In Defense of Phil Collins


6. Mär. 2011, 1:07

I saw the news about Phil Collins giving up music. It made me sad. The brunt of jokes and the subject of one of the most disturbing scenes in American cinema (you can listen to it here ) I always thought the scene was interesting because it was so precisely backwards.

I'm not sure Phil is being entirely honest when he said "I'm sorry that it was all so successful. I honestly didn't mean it to happen like that. It's hardly surprising that people grew to hate me."

Hardly surprising indeed. His success was alienating; but it has to be done. everyone hates SussudioSussudio and Against All Odds and even In the Air Tonight . But in the case of the latter, one must consider how many times this song has been played. Researching music for 20 years, I do not know a single song that so many people have liked for so long.

So everyone knows the crap, few know the genius and the ground breaking work Phil turned in. Trick of the Tail is a great record. Said Rolling Stone, "Genesis has managed to turn the possible catastrophe of Gabriel's departure into their first broad-based American success" And before you go off all half-cocked with your Indy rock superiority and distain for "Prog" you 'll need to consider the times those records were made. It was very common to go more commercial as more people bought your records and Genesis was no exception.

Have you heard Brand X ? That's Phil on the drums. He played with Brian Eno in the 70s.He virtually invented the 80's gated snare sound (heard first onPeter Gabriel's Intruder. And I'll say it here: He carried on for John Bonham. Need proof? Well, if the the texture of the drum sound doesn't convince you go back and listen to Robert Plant's first solo album Pictures at Eleven.

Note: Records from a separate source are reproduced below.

(* ===== verification/Proof.v ===== *)
(** * Proxy proofs

    [vgi-rpc/src/auth/proof.rs]: the HMAC evidence that a request came through a
    trusted proxy, the replay cache and the gate in front of an authenticate
    callback. HMAC-SHA256 is third-party code: the class [Hmac]. The clock is an
    argument; the cache is threaded through. A loop that cannot end is [None]. *)

From S2P Require Import Prelude Bytes Errors Crypto Auth.

Definition PROOF_HEADER : list byte := bs "vgi-proxy-proof".
Definition PROOF_VERSION : list byte := bs "v1".
Definition DOMAIN_PREFIX : list byte := bs "vgi.proxy.proof.v1".
Definition DERIVE_LABEL : list byte := bs "vgi.proxy.proof.v1/".
Definition MAX_HEADER_LEN : Z := 512.
Definition SECRET_LEN : Z := 32.
Definition CLAIMS_PREFIX : list byte := bs "vgi_proxy_proof".
Definition DEFAULT_REPLAY_CAPACITY : Z := 100000.

Inductive ProofMode := Off | Allow | Require.
#[global] Instance ProofMode_eq_dec : EqDecision ProofMode.
Proof. solve_decision. Defined.

Record ProofConfig := mkProofConfig {
  mode : ProofMode;
  origin_id : list byte;
  secrets : gmap (list byte) (list byte * list byte);
  skew_seconds : Z;
  replay_capacity : Z;
  enable_replay_cache : bool
}.

Definition proof_config_new (m : ProofMode) (origin : list byte)
    (s : gmap (list byte) (list byte * list byte)) : ProofConfig :=
  mkProofConfig m origin s 30 DEFAULT_REPLAY_CAPACITY true.

Definition with_skew_seconds (c : ProofConfig) (skew : Z) : ProofConfig :=
  mkProofConfig (mode c) (origin_id c) (secrets c) skew (replay_capacity c) (enable_replay_cache c).

Definition without_replay_cache (c : ProofConfig) : ProofConfig :=
  mkProofConfig (mode c) (origin_id c) (secrets c) (skew_seconds c) (replay_capacity c) false.

(** A rejection is its reason code. *)
Definition ProofError : Type := list byte.

(** ** Character sets *)
Definition token_char (b : byte) : bool :=
  is_ascii_alphanumeric b || bool_decide (b = x5f) || bool_decide (b = x2d).

Definition is_kid (s : list byte) : bool :=
  negb (bool_decide (s = [])) && (zlen s <=? 64) && forallb token_char s.
Definition is_ts (s : list byte) : bool :=
  negb (bool_decide (s = [])) && (zlen s <=? 20) && forallb is_ascii_digit s.
Definition is_nonce (s : list byte) : bool := (zlen s =? 22) && forallb token_char s.
Definition is_mac (s : list byte) : bool := (zlen s =? 43) && forallb token_char s.
Definition origin_char (b : byte) : bool :=
  is_ascii_alphanumeric b || bool_decide (b ∈ [x2e; x5f; x3a; x2f; x2d]).
Definition is_origin (s : list byte) : bool :=
  negb (bool_decide (s = [])) && (zlen s <=? 255) && forallb origin_char s.

Definition canonical_string (kid ts nonce origin : list byte) : list byte :=
  foldl (fun out part => out ++ x00 :: part) DOMAIN_PREFIX [kid; ts; nonce; origin].

(** ** The replay cache *)
Record NonceCache := mkNonceCache {
  order : list (list byte * Z);
  seen : gset (list byte);
  ttl : Z;
  capacity : Z
}.

Definition nonce_cache_new (t cap : Z) : NonceCache := mkNonceCache [] ∅ t cap.

(** The sweep: expired entries leave from the front. *)
Fixpoint sweep (now : Z) (o : list (list byte * Z)) (s : gset (list byte))
  : list (list byte * Z) * gset (list byte) :=
  match o with
  | [] => ([], s)
  | (n, expires) :: o' => if now <? expires then (o, s) else sweep now o' (s ∖ {[n]})
  end.

(** The eviction loop. With an empty queue its body changes nothing: if the
    condition still holds there, it spins for ever. *)
Fixpoint evict (cap : Z) (o : list (list byte * Z)) (s : gset (list byte))
  : option (list (list byte * Z) * gset (list byte)) :=
  if zlen o <? cap then Some (o, s)
  else match o with
       | [] => None
       | (n, _) :: o => evict cap o (s ∖ {[n]})
       end.

Definition check_and_add (c : NonceCache) (nonce : list byte) (now : Z)
  : option (res ProofError (bool * NonceCache)) :=
  let (o, s) := sweep now (order c) (seen c) in
  if bool_decide (nonce ∈ s) then Some (Ok (false, mkNonceCache o s (ttl c) (capacity c)))
  else
    '(o, s) ← evict (capacity c) o s;
    Some (expires ← i64_check (now + ttl c);
          Ok (true, mkNonceCache (o ++ [(nonce, expires)]) (s ∪ {[nonce]}) (ttl c) (capacity c))).

Class Hmac := hmac : list byte → list byte → list byte.

(** SHA-256 tags are 32 bytes long. *)
Class HmacLaws `{Hmac} := {
  hmac_len : ∀ k m, zlen (hmac k m) = 32
}.

Section ProxyProof.
Context `{Hmac} `{Base64}.

Definition derive_proof_secret (base_key proxy_id origin : list byte) : res RpcError (list byte) :=
  if negb (is_origin proxy_id) || negb (is_origin origin)
  then Err (RpcErr.value_error (bs "invalid proxy_id or origin_id"))
  else Ok (hmac base_key (DERIVE_LABEL ++ proxy_id ++ x00 :: origin)).

Definition mint_proof (secret kid origin : list byte) (now : Z) (nonce : list byte)
  : res RpcError (list byte) :=
  if negb (is_kid kid) || negb (is_origin origin)
  then Err (RpcErr.value_error (bs "invalid kid or origin_id")) else
  let ts := dec_signed now in
  let sig := b64url_encode (hmac secret (canonical_string kid ts nonce origin)) in
  Ok (join_with x2e [PROOF_VERSION; kid; ts; nonce; sig]).

Definition ok_claims (cfg : ProofConfig) (kid label : list byte) : list (list byte * list byte) :=
  [(bs "verified", bs "true"); (bs "proxy", label); (bs "kid", kid);
   (bs "origin_id", origin_id cfg); (bs "reason", bs "ok")].

(** Everything before the replay check. *)
Definition check_proof (token : list byte) (cfg : ProofConfig) (now : Z)
  : res ProofError (list byte * list byte * list byte) :=
  if MAX_HEADER_LEN <? zlen token then Err (bs "malformed") else
  match split_on x2e token with
  | [version; kid; ts_raw; nonce; mac_b64] =>
    if negb (bool_decide (version = PROOF_VERSION)) || negb (is_kid kid) || negb (is_ts ts_raw)
       || negb (is_nonce nonce) || negb (is_mac mac_b64)
    then Err (bs "malformed") else
    '(secret, label) ← ok_or (bs "unknown_kid") (secrets cfg !! kid);
    ts ← ok_or (bs "malformed") (parse_i64 ts_raw);
    age ← i64_check (now - ts);
    if skew_seconds cfg <? age then Err (bs "expired") else
    neg ← i64_check (- age);
    if skew_seconds cfg <? neg then Err (bs "not_yet_valid") else
    received ← ok_or (bs "malformed") (b64url_decode mac_b64);
    if bool_decide (hmac secret (canonical_string kid ts_raw nonce (origin_id cfg)) = received)
    then Ok (kid, label, nonce) else Err (bs "bad_mac")
  | _ => Err (bs "malformed")
  end.

Definition verify_proof (token : list byte) (cfg : ProofConfig) (cache : option NonceCache) (now : Z)
  : option (res ProofError (list (list byte * list byte)) * option NonceCache) :=
  match check_proof token cfg now with
  | Err e => Some (Err e, cache)
  | Panic => Some (Panic, cache)
  | Ok (kid, label, nonce) =>
    match cache with
    | None => Some (Ok (ok_claims cfg kid label), None)
    | Some c =>
      r ← check_and_add c nonce now;
      Some match r with
           | Ok (true, c) => (Ok (ok_claims cfg kid label), Some c)
           | Ok (false, c) => (Err (bs "replayed"), Some c)
           | Err e => (Err e, Some c)
           | Panic => (Panic, Some c)
           end
    end
  end.

Definition verify_request (req : AuthRequest) (cfg : ProofConfig) (cache : option NonceCache) (now : Z)
  : option (res ProofError (list (list byte * list byte)) * option NonceCache) :=
  match header req PROOF_HEADER with
  | None => Some (Err (bs "no_proof"), cache)
  | Some raw =>
    if bool_decide (raw = []) then Some (Err (bs "no_proof"), cache)
    else if contains [x2c] raw then Some (Err (bs "malformed"), cache)
    else verify_proof raw cfg cache now
  end.

(** ** The gate *)
Definition proof_required : RpcError := RpcErr.auth_failure ProxyRequired (bs "proxy proof required").

Definition failed_claims (cfg : ProofConfig) (reason : list byte) : list (list byte * list byte) :=
  [(bs "verified", bs "false"); (bs "proxy", []); (bs "kid", []);
   (bs "origin_id", origin_id cfg); (bs "reason", reason)].

(** [Default::default()] for the maps is the empty map. *)
Definition gate_context {S} (inner : option (Authenticate S)) (req : AuthRequest) (s : S)
    (pclaims : list (list byte * list byte)) : res RpcError AuthContext * S :=
  let proxy_label := default [] (snd <$> List.find (fun kv => bool_decide (kv.1 = bs "proxy")) pclaims) in
  let add (m : Metadata) : Metadata :=
    foldl (fun m kv => <[CLAIMS_PREFIX ++ x2e :: kv.1 := kv.2]> m) m pclaims in
  match inner with
  | None => (Ok (mkAuthContext CLAIMS_PREFIX true proxy_label (add ∅)), s)
  | Some f =>
    match f req s with
    | (Ok first, s) =>
      match f req s with
      | (Ok ctx, s) =>
        (Ok (mkAuthContext (domain ctx) (authenticated ctx) (principal ctx) (add (claims first))), s)
      | failed => failed
      end
    | failed => failed
    end
  end.

(** The callback the gate returns: its cache beside the state of [inner]. *)
Definition proof_gate {S} (cfg : ProofConfig) (inner : option (Authenticate S)) (now : Z)
    (req : AuthRequest) (st : option NonceCache * S)
  : option (res RpcError AuthContext * (option NonceCache * S)) :=
  '(r, cache) ← verify_request req cfg st.1 now;
  Some match r with
       | Ok pclaims => let '(a, s) := gate_context inner req st.2 pclaims in (a, (cache, s))
       | Panic => (Panic, (cache, st.2))
       | Err reason =>
         if bool_decide (mode cfg = Require) then (Err proof_required, (cache, st.2))
         else let '(a, s) := gate_context inner req st.2 (failed_claims cfg reason) in (a, (cache, s))
       end.

(** [proof_authenticate]: the configuration checks, and the gate with its cache. *)
Definition proof_authenticate {S} (cfg : ProofConfig) (inner : option (Authenticate S))
  : res RpcError (option NonceCache * (Z → AuthRequest → option NonceCache * S →
                    option (res RpcError AuthContext * (option NonceCache * S)))) :=
  if bool_decide (mode cfg = Off)
  then Err (RpcErr.value_error (bs "proof_authenticate called with mode=Off; install no gate instead")) else
  if negb (is_origin (origin_id cfg))
  then Err (RpcErr.value_error (bs "origin_id is required and must be valid")) else
  if bool_decide (secrets cfg = ∅) then Err (RpcErr.value_error (bs "at least one secret is required")) else
  if negb (forallb is_kid (fst <$> map_to_list (secrets cfg)))
  then Err (RpcErr.value_error (bs "invalid kid in secrets")) else
  if skew_seconds cfg <=? 0 then Err (RpcErr.value_error (bs "skew_seconds must be positive")) else
  let cache := if enable_replay_cache cfg
               then Some (nonce_cache_new (skew_seconds cfg) (replay_capacity cfg)) else None in
  Ok (cache, proof_gate cfg inner).
End ProxyProof.

(** ** Secret specifications: [kid:hex,kid:hex] *)
Fixpoint secret_bytes (n : nat) (i : Z) (hex : list byte) : res RpcError (list byte) :=
  match n with
  | O => Ok []
  | S n =>
    pair ← or_panic (str_slice hex (i * 2) (i * 2 + 2));
    v ← ok_or (RpcErr.value_error (bs "secret is not valid hex")) (parse_u8_hex pair);
    rest ← secret_bytes n (i + 1) hex;
    Ok (z2b v :: rest)
  end.

Definition parse_secret_item (out : gmap (list byte) (list byte * list byte)) (chunk : list byte)
  : res RpcError (gmap (list byte) (list byte * list byte)) :=
  let item := trim chunk in
  if bool_decide (item = []) then Ok out else
  '(kid, hex) ← ok_or (RpcErr.value_error (bs "expected 'kid:hex'")) (split_once x3a item);
  if negb (is_kid kid) then Err (RpcErr.value_error (bs "invalid kid")) else
  if negb (zlen hex =? SECRET_LEN * 2) then Err (RpcErr.value_error (bs "secret must be 64 hex chars")) else
  secret ← secret_bytes (Z.to_nat SECRET_LEN) 0 hex;
  Ok (<[kid := (secret, kid)]> out).

Definition parse_proof_secrets (raw : list byte)
  : res RpcError (gmap (list byte) (list byte * list byte)) :=
  out ← try_fold parse_secret_item ∅ (split_on x2c raw);
  if bool_decide (out = ∅) then Err (RpcErr.value_error (bs "no secrets parsed")) else Ok out.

He was bravely personal with his songwriting. Duke is filled with songs about his divorce songs that are often dismissed by those who haven't really heard them. Please Don't Ask is incredibly apt--particularly considering where he was coming from.

Phil was an entertainer too. No, he didn't have to do those cheesy covers or acquiesce to the tastes of the great unwashed; but he did. Whatever. While I'd never miss much of his mainstream reaches, he remains one of my favorite artists. The music world is less for having lost him. He says he won't miss playing the drums--but I'll miss his drumming.